# [WORK INSTRUCTIONS]
What lines below hold the string "congruence"? Copy them all.

────────────────────────────────────────

(** A call of [removeChild] that finds the child clears its parent and takes
    its first occurrence out of the children. *)
Lemma removeChild_found (this child : loc) (s : state) :
  In child (_children (st_heap s this)) ->
  exists before after,
    _children (st_heap s this) = before ++ child :: after /\
    ~ In child before /\
    removeChild this child s
    = Ok tt (mkState (detach (st_heap s) this child (before ++ after)) (st_trace s)).
Proof.
  intros Hin.
  destruct (findIndex_from_some (fun c => Nat.eqb c child) (_children (st_heap s this)) 0)
    as (before & x & after & El & Hx & Hb & Hi).
  { apply existsb_exists; exists child; split; [assumption | apply Nat.eqb_refl]. }
  apply Nat.eqb_eq in Hx; subst x.
  exists before, after; split; [assumption|]; split.
  - intros H; apply Hb in H; rewrite Nat.eqb_refl in H; discriminate.
  - unfold removeChild, bind, read, findIndex; rewrite Hi; simpl (0 + _)%Z.
    rewrite El, array_get_app_length.
    unfold write; simpl.
    destruct (Z.gtb_spec (Z.of_nat (List.length before)) (-1)); [|lia].
    unfold detach; do 2 f_equal.
    assert (Ec : _children (upd (st_heap s) child
                              (set_parent (st_heap s child) None) this)
                 = before ++ child :: after).
    { unfold upd; destruct (Nat.eqb_spec this child) as [E|E]; simpl;
        [rewrite E in El|]; exact El. }
    cbn [st_heap]; now rewrite Ec, splice1_app_length.
Qed.

Lemma descends_trans (h : heap) (a b c : loc) :
  descends h a b -> descends h b c -> descends h a c.
Proof.
  induction 1 as [a | a m x Hm Hd IH]; intros Hc; [assumption|].
  eapply descends_child; eauto.
Qed.

Lemma descends_leaf (h : heap) (a x : loc) :
  _children (h a) = [] -> descends h a x -> a = x.
Proof.
  intros E H; destruct H as [a | a m x Hm _]; [reflexivity|].
  rewrite E in Hm; contradiction.
Qed.

Lemma descends_sub (h h' : heap) :
  (forall n c, In c (_children (h' n)) -> In c (_children (h n))) ->
  forall a x, descends h' a x -> descends h a x.
Proof.
  intros Hsub a x; induction 1 as [a | a m x Hm Hd IH]; [constructor|].
  eapply descends_child; eauto.
Qed.

(** The first two clauses and acyclicity give the rest. *)
Lemma tree_shape_intro (h : heap) :
  (forall n c, In c (_children (h n)) -> _parent (h c) = Some n) ->
  (forall n c, _parent (h c) = Some n -> In c (_children (h n))) ->
  (forall n, NoDup (_children (h n))) ->
  (forall n, ~ ancestor h n n) ->
  tree_shape h.
Proof.
  intros Hcp Hpc Hnd Hac; constructor; auto.
  intros n m c Hn Hm; apply Hcp in Hn; apply Hcp in Hm; congruence.
Qed.

Lemma tree_shape_fresh : tree_shape fresh_heap.
Proof.
  apply tree_shape_intro; simpl.
  - intros n c [].
  - intros n c H; discriminate.
  - intros n; constructor.
  - intros n (m & [] & _).
Qed.

Section Attach.
Variable h : heap.
Variables this child : loc.
Hypothesis shape : tree_shape h.
Hypothesis no_parent : _parent (h child) = None.
Hypothesis not_below : ~ descends h child this.

Lemma attach_child_fresh (n : loc) : ~ In child (_children (h n)).
Proof.
  intros H; apply (child_parent h shape) in H; congruence.
Qed.

Lemma attach_edge (n c : loc) :
  In c (_children (attach h this child n)) ->
  In c (_children (h n)) \/ (n = this /\ c = child).
Proof.
  rewrite attach_children.
  destruct (Nat.eqb_spec n this) as [-> | Hn]; [|auto].
  intros H; apply in_app_or in H; destruct H as [H | [<- | []]]; auto.
Qed.

(** A path of the new tree is a path of the old one, or goes through the
    new edge. *)
Lemma attach_descends (a b : loc) :
  descends (attach h this child) a b ->
  descends h a b \/ (descends h a this /\ descends h child b).
Proof.
  induction 1 as [a | a m x Hm Hd IH].
  - left; constructor.
  - apply attach_edge in Hm; destruct Hm as [Hm | [-> ->]].
    + destruct IH as [IH | [IH1 IH2]].
      * left; eapply descends_child; eauto.
      * right; split; [eapply descends_child; eauto | assumption].
    + right; split; [constructor|].
      destruct IH as [IH | [_ IH]]; assumption.
Qed.

Lemma attach_tree_shape : tree_shape (attach h this child).
Proof.
  assert (Hne : child <> this) by (intros ->; apply not_below; constructor).
  apply tree_shape_intro.
  - intros n c Hc; rewrite attach_parent.
    apply attach_edge in Hc; destruct Hc as [Hc | [-> ->]].
    + destruct (Nat.eqb_spec c child) as [-> | _].
      * now apply attach_child_fresh in Hc.
      * now apply (child_parent h shape).
    + now rewrite Nat.eqb_refl.
  - intros n c; rewrite attach_parent, attach_children.
    destruct (Nat.eqb_spec c child) as [-> | Hc].
    + intros [= <-]; rewrite Nat.eqb_refl; apply in_or_app; right; now left.
    + intros Hp; apply (parent_child h shape) in Hp.
      destruct (Nat.eqb_spec n this) as [-> | _]; [apply in_or_app|]; auto.
  - intros n; rewrite attach_children.
    destruct (Nat.eqb n this); [|apply (children_nodup h shape)].
    apply NoDup_app; repeat split.
    + apply (children_nodup h shape).
    + repeat constructor; intros [].
    + intros x Hx [<- | []]; now apply attach_child_fresh in Hx.
  - intros n (m & Hm & Hd).
    apply attach_descends in Hd; apply attach_edge in Hm.
    destruct Hm as [Hm | [-> ->]]; destruct Hd as [Hd | [Hd1 Hd2]].
    + apply (acyclic h shape n); exists m; auto.
    + apply not_below, (descends_trans h child n this); [assumption|].
      eapply descends_child; eauto.
    + exact (not_below Hd).
    + exact (not_below Hd1).
Qed.
End Attach.

Section Detach.
Variable h : heap.
Variables this child : loc.
Variables before after : list loc.
Hypothesis shape : tree_shape h.
Hypothesis split_children : _children (h this) = before ++ child :: after.

Lemma detach_child_gone : ~ In child (before ++ after).
Proof.
  pose proof (children_nodup h shape this) as Hnd.
  rewrite split_children in Hnd; now apply NoDup_remove_2 in Hnd.
Qed.

Lemma detach_edge (n c : loc) :
  In c (_children (detach h this child (before ++ after) n)) ->
  In c (_children (h n)) /\ c <> child.
Proof.
  rewrite detach_children.
  destruct (Nat.eqb_spec n this) as [-> | Hn]; intros Hc.
  - split.
    + rewrite split_children; apply in_app_or in Hc; apply in_or_app.
      destruct Hc; [left | right; right]; assumption.
    + intros ->; now apply detach_child_gone.
  - split; [assumption|].
    intros ->; apply Hn.
    apply (one_parent h shape n this child); [assumption|].
    rewrite split_children; apply in_or_app; right; now left.
Qed.

Lemma detach_tree_shape : tree_shape (detach h this child (before ++ after)).
Proof.
  apply tree_shape_intro.
  - intros n c Hc; apply detach_edge in Hc; destruct Hc as [Hc Hne].
    rewrite detach_parent.
    destruct (Nat.eqb_spec c child); [contradiction|].
    now apply (child_parent h shape).
  - intros n c; rewrite detach_parent, detach_children.
    destruct (Nat.eqb_spec c child) as [-> | Hc]; [discriminate|].
    intros Hp; apply (parent_child h shape) in Hp.
    destruct (Nat.eqb_spec n this) as [-> | _]; [|assumption].
    rewrite split_children in Hp; apply in_app_or in Hp; apply in_or_app.
    destruct Hp as [Hp | [Hp | Hp]]; auto; congruence.
  - intros n; rewrite detach_children.
    destruct (Nat.eqb_spec n this) as [-> | _]; [|apply (children_nodup h shape)].
    pose proof (children_nodup h shape this) as Hnd.
    rewrite split_children in Hnd; now apply NoDup_remove_1 in Hnd.
  - intros n (m & Hm & Hd).
    apply (acyclic h shape n); exists m; split.
    + now apply detach_edge in Hm.
    + revert Hd; apply descends_sub; intros a c Hc; now apply detach_edge in Hc.
Qed.
End Detach.

Lemma exec_op_tree_shape (o : op) (s : state) :
  tree_shape (st_heap s) -> op_ok (st_heap s) o ->
  tree_shape (st_heap (final (exec_op o s))).
Proof.
  intros Hs Hok; destruct o as [this child | this child]; simpl in *.
  - destruct Hok as [Hin | [Hp Hd]].
    + now rewrite addChild_rejected.
    + rewrite addChild_accepted.
      * now apply attach_tree_shape.
      * now apply attach_child_fresh.
  - destruct (in_dec Nat.eq_dec child (_children (st_heap s this))) as [Hin | Hout].
    + destruct (removeChild_found this child s Hin) as (before & after & El & _ & ->).
      now apply detach_tree_shape.
    + now rewrite removeChild_absent.
Qed.

Lemma run_tree_shape (ops : list op) (s : state) :
  tree_shape (st_heap s) -> guarded ops s -> tree_shape (st_heap (run ops s)).
Proof.
  revert s; induction ops as [|o rest IH]; intros s Hs Hg; simpl; [assumption|].
  destruct Hg as [Hok Hg]; apply IH; [now apply exec_op_tree_shape | assumption].
Qed.

(** C5, as the code has it: the tree shape holds after every sequence of
    [addChild] and [removeChild] calls on fresh nodes in which each
    [addChild] is given a child that the node already has, or a child that
    has no parent and is neither the node itself nor one of its ancestors.
    Every child then has its node as parent and conversely, no node is a child
    twice or of two nodes, and no node is its own ancestor. *)
Theorem guarded_calls_keep_tree_shape (ops : list op) :
  guarded ops fresh_state ->
  tree_shape (st_heap (run ops fresh_state)).
Proof. apply run_tree_shape, tree_shape_fresh. Qed.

────────────────────────────────────────

# [RESPONSE TO THE TASK]
  intros n m c Hn Hm; apply Hcp in Hn; apply Hcp in Hm; congruence.
  intros H; apply (child_parent h shape) in H; congruence.
    destruct Hp as [Hp | [Hp | Hp]]; auto; congruence.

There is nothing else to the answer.